- _Stored data_

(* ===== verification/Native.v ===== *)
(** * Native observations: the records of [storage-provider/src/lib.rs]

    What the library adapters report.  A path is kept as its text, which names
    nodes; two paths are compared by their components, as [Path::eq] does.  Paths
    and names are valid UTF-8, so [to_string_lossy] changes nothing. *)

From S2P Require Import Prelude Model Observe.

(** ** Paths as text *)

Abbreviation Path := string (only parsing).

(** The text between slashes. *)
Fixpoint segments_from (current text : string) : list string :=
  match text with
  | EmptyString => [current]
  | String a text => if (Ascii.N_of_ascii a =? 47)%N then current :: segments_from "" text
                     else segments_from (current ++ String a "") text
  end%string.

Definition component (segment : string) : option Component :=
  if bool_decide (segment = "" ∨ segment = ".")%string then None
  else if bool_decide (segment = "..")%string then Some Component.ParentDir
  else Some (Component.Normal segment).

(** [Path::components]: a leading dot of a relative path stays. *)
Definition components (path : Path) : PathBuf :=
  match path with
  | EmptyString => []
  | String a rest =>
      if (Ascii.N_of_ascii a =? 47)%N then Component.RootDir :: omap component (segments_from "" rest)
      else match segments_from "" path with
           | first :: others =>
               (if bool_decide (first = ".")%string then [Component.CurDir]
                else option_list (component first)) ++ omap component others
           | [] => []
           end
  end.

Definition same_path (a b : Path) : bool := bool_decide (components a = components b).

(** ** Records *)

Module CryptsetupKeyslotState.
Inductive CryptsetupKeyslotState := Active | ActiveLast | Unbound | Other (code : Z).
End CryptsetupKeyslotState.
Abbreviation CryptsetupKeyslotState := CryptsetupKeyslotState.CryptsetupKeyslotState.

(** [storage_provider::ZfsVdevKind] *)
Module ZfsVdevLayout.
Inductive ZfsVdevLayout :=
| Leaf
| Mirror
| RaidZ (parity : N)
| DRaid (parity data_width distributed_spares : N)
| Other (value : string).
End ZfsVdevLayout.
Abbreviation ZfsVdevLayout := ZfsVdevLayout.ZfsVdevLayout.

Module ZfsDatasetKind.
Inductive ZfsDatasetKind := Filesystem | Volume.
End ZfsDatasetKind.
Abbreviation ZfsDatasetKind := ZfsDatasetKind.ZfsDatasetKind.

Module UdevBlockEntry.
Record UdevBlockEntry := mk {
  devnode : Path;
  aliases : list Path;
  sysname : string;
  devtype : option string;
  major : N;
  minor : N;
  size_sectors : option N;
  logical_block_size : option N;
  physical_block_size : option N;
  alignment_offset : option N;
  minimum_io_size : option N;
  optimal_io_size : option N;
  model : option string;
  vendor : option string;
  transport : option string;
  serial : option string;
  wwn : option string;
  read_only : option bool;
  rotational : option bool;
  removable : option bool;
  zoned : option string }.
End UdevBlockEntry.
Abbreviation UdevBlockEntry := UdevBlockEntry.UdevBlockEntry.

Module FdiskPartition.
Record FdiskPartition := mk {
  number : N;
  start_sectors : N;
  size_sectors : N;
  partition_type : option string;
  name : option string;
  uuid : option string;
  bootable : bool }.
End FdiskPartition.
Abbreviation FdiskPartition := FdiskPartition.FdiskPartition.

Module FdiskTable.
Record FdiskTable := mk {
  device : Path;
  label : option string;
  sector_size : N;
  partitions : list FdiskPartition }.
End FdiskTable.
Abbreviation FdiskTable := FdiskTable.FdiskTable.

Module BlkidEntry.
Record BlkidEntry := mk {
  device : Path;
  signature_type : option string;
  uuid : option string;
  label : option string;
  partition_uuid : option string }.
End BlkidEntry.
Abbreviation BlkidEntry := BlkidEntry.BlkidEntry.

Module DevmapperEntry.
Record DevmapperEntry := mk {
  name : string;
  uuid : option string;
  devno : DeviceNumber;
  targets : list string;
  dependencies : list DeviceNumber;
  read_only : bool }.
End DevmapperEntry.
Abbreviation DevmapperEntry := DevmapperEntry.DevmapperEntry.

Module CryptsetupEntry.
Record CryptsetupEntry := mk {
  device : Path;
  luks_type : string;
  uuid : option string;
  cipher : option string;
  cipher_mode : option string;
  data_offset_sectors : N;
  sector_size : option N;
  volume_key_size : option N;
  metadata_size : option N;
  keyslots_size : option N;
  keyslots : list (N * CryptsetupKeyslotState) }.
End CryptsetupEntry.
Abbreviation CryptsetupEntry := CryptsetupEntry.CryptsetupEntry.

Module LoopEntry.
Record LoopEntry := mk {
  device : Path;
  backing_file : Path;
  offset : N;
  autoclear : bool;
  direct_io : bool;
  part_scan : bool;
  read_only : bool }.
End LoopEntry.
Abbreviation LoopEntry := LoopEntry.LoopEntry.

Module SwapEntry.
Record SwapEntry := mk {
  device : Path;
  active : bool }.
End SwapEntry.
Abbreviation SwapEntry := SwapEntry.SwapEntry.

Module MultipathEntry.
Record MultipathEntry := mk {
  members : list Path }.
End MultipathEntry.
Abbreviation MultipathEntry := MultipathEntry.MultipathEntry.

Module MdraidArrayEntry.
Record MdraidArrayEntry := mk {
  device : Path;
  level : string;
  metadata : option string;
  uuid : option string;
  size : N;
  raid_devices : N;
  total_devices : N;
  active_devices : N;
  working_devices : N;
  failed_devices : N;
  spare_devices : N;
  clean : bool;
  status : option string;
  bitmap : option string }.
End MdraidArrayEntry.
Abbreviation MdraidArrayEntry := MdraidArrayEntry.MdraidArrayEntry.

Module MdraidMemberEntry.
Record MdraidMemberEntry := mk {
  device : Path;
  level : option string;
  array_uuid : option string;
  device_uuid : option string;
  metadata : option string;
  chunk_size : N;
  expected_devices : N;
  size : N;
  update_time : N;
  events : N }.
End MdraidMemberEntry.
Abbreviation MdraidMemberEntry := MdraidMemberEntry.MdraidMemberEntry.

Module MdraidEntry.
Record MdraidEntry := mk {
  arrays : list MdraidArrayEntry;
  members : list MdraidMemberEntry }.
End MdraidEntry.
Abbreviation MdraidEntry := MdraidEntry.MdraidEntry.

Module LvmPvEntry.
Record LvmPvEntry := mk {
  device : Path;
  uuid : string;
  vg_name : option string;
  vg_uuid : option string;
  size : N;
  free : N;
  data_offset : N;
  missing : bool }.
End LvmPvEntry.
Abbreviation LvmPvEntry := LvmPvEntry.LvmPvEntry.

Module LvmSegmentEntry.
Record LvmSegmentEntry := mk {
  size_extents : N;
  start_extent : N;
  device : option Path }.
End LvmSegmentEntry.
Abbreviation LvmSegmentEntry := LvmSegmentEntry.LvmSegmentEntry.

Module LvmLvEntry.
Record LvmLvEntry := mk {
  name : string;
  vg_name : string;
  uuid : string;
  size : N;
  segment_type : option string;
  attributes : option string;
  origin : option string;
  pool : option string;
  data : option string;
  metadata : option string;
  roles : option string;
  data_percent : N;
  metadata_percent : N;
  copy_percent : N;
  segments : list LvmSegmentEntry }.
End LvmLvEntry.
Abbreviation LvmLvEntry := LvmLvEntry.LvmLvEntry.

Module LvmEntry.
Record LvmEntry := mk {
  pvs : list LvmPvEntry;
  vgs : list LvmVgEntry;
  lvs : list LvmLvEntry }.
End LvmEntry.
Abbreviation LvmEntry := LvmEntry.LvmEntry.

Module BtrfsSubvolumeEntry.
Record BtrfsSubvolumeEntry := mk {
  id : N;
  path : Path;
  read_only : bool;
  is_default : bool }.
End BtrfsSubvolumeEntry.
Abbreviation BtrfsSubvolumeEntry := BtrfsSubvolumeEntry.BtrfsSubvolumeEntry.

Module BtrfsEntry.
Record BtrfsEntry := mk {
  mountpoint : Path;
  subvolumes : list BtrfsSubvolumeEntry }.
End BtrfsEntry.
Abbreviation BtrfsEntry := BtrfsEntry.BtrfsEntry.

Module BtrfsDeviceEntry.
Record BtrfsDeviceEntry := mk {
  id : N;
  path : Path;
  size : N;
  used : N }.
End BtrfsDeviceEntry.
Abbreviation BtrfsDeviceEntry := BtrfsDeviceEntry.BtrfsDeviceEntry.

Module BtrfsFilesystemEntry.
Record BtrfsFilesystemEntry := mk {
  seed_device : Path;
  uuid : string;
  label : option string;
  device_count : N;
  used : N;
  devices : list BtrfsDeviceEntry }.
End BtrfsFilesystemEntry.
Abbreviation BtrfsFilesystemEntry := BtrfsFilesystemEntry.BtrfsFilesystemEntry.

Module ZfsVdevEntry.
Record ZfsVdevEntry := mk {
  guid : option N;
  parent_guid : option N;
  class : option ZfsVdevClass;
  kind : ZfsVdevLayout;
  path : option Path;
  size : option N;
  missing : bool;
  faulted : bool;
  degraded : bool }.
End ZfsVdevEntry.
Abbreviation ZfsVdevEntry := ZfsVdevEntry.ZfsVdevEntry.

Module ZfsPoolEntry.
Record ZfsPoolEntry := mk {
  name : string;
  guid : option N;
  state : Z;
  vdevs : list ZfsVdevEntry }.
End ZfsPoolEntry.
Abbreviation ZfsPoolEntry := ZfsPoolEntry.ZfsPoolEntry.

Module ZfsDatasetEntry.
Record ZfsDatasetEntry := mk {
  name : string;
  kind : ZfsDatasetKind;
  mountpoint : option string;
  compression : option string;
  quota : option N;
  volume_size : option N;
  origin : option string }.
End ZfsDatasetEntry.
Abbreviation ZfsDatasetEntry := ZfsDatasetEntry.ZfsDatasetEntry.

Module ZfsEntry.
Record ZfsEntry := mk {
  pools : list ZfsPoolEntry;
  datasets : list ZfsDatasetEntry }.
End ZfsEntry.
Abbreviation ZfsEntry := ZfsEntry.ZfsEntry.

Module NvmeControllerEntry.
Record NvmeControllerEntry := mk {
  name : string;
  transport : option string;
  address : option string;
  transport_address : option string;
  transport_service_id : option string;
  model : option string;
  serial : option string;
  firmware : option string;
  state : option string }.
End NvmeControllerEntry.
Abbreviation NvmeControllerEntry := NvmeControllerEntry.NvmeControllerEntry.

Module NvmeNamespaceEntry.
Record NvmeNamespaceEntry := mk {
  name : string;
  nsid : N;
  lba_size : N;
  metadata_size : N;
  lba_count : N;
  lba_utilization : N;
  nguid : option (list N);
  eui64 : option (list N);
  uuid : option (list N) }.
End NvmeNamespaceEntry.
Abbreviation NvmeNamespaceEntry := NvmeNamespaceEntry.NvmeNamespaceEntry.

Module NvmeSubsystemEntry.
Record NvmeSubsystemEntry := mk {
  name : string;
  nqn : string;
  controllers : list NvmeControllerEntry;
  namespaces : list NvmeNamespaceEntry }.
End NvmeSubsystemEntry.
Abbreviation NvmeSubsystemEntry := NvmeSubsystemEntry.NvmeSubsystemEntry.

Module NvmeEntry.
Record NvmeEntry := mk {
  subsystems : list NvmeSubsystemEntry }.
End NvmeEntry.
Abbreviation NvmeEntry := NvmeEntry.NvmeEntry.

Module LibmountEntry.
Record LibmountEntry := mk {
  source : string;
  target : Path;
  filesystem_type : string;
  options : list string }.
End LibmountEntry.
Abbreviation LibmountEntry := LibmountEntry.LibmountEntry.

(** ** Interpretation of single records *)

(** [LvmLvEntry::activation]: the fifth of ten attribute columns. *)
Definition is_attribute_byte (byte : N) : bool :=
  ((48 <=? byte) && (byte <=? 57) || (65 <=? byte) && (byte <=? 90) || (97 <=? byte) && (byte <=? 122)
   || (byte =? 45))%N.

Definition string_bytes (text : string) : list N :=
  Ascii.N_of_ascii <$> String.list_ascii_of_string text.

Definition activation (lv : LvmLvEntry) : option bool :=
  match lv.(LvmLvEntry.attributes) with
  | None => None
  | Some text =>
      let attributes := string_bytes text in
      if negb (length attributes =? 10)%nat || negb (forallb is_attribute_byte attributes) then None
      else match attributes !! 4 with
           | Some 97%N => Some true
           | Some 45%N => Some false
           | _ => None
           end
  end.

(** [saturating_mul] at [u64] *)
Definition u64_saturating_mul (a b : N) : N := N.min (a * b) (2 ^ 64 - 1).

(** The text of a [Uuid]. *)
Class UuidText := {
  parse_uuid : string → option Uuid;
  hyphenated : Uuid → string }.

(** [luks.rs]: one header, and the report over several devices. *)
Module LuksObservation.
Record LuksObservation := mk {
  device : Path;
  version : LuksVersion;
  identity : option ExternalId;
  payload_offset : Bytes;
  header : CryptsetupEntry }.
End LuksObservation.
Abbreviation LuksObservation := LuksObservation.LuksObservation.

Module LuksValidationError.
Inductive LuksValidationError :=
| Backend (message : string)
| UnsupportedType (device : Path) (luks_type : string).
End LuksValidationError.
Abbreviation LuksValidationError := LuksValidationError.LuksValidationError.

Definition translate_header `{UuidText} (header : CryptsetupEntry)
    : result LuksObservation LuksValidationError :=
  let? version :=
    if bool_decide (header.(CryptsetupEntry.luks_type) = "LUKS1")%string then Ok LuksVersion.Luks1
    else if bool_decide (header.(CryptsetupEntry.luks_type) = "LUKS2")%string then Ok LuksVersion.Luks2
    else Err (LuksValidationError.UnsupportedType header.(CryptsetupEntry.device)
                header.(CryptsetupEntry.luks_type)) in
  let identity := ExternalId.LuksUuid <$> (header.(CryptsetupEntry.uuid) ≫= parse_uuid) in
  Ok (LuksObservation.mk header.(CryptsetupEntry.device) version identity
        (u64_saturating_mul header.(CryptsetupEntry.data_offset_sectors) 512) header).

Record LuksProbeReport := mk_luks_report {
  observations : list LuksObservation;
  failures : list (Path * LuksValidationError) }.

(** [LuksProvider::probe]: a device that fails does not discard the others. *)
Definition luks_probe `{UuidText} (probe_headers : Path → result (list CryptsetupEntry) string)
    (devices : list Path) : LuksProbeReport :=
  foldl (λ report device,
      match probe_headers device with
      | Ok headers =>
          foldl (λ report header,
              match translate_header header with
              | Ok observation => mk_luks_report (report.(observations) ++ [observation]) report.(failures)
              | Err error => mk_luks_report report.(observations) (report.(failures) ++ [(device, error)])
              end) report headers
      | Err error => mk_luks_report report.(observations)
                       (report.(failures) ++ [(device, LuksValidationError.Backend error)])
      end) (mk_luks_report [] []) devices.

* * *

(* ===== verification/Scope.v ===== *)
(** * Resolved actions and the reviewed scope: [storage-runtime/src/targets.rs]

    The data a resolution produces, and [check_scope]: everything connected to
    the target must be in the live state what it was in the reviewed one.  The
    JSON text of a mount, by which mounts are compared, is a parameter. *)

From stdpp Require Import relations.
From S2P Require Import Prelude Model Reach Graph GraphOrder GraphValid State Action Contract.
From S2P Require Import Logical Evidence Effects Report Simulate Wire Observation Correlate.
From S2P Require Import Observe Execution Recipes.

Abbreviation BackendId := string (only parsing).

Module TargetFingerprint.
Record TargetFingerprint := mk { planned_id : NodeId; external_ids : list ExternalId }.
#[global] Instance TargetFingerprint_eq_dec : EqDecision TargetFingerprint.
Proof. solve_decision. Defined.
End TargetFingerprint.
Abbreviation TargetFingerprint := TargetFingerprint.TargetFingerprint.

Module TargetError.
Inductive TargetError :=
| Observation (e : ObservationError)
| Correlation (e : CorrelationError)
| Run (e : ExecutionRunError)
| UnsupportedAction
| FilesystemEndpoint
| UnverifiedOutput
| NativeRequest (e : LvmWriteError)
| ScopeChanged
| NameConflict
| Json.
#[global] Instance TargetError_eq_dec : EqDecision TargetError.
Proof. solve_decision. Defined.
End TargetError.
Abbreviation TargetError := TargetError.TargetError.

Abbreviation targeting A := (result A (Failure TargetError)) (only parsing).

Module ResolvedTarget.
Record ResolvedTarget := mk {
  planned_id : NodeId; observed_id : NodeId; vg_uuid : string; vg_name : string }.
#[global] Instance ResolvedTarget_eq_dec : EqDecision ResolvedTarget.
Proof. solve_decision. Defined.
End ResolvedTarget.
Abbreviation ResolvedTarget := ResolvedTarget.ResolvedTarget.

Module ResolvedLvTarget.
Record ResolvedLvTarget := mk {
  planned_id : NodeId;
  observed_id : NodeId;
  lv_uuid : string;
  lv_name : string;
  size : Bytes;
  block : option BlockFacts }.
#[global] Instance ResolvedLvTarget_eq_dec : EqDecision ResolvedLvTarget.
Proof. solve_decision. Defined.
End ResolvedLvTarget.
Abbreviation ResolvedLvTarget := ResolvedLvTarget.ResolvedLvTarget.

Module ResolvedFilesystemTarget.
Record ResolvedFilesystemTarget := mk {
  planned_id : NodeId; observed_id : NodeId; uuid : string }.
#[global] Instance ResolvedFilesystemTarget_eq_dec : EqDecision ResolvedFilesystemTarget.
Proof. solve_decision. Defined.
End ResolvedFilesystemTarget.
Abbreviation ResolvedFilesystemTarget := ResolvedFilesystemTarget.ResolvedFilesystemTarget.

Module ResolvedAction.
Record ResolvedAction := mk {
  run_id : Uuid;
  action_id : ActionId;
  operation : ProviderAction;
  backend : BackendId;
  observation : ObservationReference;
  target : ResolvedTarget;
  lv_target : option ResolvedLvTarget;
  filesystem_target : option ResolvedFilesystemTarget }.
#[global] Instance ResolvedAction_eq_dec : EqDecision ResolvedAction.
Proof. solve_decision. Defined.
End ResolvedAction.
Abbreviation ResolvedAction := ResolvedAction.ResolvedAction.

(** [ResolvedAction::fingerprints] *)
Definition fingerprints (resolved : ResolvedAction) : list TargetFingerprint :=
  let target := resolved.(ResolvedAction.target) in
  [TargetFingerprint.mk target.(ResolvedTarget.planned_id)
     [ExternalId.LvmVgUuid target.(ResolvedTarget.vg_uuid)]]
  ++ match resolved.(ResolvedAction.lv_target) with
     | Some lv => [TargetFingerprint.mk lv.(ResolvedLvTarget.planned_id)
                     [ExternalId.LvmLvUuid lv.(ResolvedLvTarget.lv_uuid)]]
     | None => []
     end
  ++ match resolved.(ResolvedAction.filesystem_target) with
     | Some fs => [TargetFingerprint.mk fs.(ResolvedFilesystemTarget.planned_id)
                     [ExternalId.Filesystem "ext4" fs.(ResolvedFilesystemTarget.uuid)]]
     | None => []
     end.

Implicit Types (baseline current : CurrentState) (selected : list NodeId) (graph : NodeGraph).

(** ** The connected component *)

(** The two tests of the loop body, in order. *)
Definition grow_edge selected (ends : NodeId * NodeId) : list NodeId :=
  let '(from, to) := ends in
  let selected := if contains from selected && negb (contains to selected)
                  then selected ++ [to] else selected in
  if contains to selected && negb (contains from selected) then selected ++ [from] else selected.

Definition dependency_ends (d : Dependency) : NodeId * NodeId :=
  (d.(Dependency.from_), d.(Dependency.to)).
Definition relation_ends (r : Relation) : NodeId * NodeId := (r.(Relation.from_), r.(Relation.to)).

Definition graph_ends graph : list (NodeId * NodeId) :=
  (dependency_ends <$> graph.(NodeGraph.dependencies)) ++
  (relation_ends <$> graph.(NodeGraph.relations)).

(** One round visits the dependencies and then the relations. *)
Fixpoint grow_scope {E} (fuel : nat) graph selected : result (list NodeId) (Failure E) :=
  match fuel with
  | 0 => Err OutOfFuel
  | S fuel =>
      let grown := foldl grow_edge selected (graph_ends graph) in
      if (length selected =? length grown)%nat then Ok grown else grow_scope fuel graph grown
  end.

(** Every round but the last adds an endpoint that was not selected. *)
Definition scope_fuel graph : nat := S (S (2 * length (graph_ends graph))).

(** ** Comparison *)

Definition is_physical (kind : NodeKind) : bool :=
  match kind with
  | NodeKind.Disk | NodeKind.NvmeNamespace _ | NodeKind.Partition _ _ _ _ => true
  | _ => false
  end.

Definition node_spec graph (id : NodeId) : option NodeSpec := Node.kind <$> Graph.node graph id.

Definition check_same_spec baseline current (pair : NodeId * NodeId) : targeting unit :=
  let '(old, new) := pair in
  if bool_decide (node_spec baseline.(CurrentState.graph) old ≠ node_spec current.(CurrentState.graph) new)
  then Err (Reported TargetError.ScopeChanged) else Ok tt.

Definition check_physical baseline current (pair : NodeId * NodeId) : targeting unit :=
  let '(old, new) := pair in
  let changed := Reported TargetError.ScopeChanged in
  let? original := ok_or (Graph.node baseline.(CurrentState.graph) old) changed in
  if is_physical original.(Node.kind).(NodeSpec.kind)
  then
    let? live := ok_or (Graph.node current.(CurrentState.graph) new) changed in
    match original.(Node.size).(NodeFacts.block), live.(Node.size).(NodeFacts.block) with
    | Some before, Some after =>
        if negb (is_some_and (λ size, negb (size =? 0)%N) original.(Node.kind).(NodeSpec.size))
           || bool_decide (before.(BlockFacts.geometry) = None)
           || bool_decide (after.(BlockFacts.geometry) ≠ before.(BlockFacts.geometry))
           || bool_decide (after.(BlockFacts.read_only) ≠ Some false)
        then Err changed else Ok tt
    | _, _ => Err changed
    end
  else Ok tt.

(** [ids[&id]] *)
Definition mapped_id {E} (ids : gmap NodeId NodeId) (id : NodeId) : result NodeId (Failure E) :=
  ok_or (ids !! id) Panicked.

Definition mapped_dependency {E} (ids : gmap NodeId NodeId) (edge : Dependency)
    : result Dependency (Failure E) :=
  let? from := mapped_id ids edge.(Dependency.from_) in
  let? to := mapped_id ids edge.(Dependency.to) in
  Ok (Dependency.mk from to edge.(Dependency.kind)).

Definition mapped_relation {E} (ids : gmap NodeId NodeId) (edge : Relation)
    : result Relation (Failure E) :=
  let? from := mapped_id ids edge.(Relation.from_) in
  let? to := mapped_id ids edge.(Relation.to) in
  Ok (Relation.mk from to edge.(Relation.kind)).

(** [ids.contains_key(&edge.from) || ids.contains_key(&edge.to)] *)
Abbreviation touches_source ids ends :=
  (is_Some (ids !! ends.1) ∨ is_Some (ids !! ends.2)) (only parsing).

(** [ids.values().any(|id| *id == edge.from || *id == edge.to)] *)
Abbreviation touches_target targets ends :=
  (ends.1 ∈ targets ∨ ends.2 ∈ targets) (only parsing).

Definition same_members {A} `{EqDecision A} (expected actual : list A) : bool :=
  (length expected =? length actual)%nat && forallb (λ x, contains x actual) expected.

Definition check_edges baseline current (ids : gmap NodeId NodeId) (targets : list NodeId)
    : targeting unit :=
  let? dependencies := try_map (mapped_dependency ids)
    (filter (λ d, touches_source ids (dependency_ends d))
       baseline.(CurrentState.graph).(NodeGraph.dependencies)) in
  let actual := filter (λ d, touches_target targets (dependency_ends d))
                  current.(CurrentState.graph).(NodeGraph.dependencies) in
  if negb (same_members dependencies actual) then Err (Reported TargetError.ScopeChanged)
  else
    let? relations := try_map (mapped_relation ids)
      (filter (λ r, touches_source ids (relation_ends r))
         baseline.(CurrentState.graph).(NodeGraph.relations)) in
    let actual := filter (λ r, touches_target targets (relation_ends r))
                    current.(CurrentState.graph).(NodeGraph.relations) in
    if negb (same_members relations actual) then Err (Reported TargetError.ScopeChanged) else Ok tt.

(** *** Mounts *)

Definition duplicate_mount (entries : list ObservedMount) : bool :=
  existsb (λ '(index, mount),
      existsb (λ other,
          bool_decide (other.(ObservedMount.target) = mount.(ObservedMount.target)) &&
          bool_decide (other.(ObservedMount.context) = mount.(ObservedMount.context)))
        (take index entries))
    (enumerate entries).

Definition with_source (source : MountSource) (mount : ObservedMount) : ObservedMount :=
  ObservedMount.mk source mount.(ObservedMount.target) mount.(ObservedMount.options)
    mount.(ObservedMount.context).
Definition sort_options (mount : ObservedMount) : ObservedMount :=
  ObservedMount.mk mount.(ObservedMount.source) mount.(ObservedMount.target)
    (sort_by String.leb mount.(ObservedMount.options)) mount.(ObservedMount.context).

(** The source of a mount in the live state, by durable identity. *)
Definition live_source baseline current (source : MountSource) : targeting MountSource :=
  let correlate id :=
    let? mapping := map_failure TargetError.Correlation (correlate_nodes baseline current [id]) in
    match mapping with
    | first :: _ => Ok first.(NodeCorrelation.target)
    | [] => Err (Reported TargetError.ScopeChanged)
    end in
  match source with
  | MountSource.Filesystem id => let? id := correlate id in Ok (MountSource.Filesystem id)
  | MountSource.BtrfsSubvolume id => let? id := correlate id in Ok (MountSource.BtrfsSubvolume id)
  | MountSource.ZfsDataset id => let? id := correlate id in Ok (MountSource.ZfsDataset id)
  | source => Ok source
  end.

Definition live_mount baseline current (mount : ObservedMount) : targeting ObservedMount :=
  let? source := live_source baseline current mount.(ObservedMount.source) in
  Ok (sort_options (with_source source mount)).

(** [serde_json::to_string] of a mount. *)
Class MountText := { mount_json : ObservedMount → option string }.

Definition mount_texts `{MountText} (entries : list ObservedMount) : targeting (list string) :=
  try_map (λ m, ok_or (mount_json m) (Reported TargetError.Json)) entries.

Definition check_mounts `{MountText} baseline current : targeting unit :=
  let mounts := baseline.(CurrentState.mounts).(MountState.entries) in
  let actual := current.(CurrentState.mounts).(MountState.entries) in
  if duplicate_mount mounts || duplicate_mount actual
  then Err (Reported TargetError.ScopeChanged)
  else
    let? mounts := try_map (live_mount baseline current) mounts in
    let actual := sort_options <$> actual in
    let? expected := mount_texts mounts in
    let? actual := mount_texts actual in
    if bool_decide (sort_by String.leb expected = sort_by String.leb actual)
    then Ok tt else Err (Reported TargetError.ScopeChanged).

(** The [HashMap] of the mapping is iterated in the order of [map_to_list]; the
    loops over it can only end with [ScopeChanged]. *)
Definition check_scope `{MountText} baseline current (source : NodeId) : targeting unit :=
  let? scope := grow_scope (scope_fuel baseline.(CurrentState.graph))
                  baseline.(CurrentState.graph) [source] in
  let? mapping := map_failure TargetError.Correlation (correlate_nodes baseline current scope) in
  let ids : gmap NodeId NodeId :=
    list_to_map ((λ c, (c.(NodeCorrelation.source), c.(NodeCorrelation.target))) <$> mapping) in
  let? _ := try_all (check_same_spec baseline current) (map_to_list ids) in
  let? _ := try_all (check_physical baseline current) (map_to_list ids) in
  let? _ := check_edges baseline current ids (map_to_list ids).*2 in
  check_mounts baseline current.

- _Your task_
What is needed is a verbatim copy of every line in the records above from the one containing "autoclear : bool;" down to the one containing "Module MultipathEntry.", both included, and nothing more.

- _Response area_
  autoclear : bool;
  direct_io : bool;
  part_scan : bool;
  read_only : bool }.
End LoopEntry.
Abbreviation LoopEntry := LoopEntry.LoopEntry.

Module SwapEntry.
Record SwapEntry := mk {
  device : Path;
  active : bool }.
End SwapEntry.
Abbreviation SwapEntry := SwapEntry.SwapEntry.

Module MultipathEntry.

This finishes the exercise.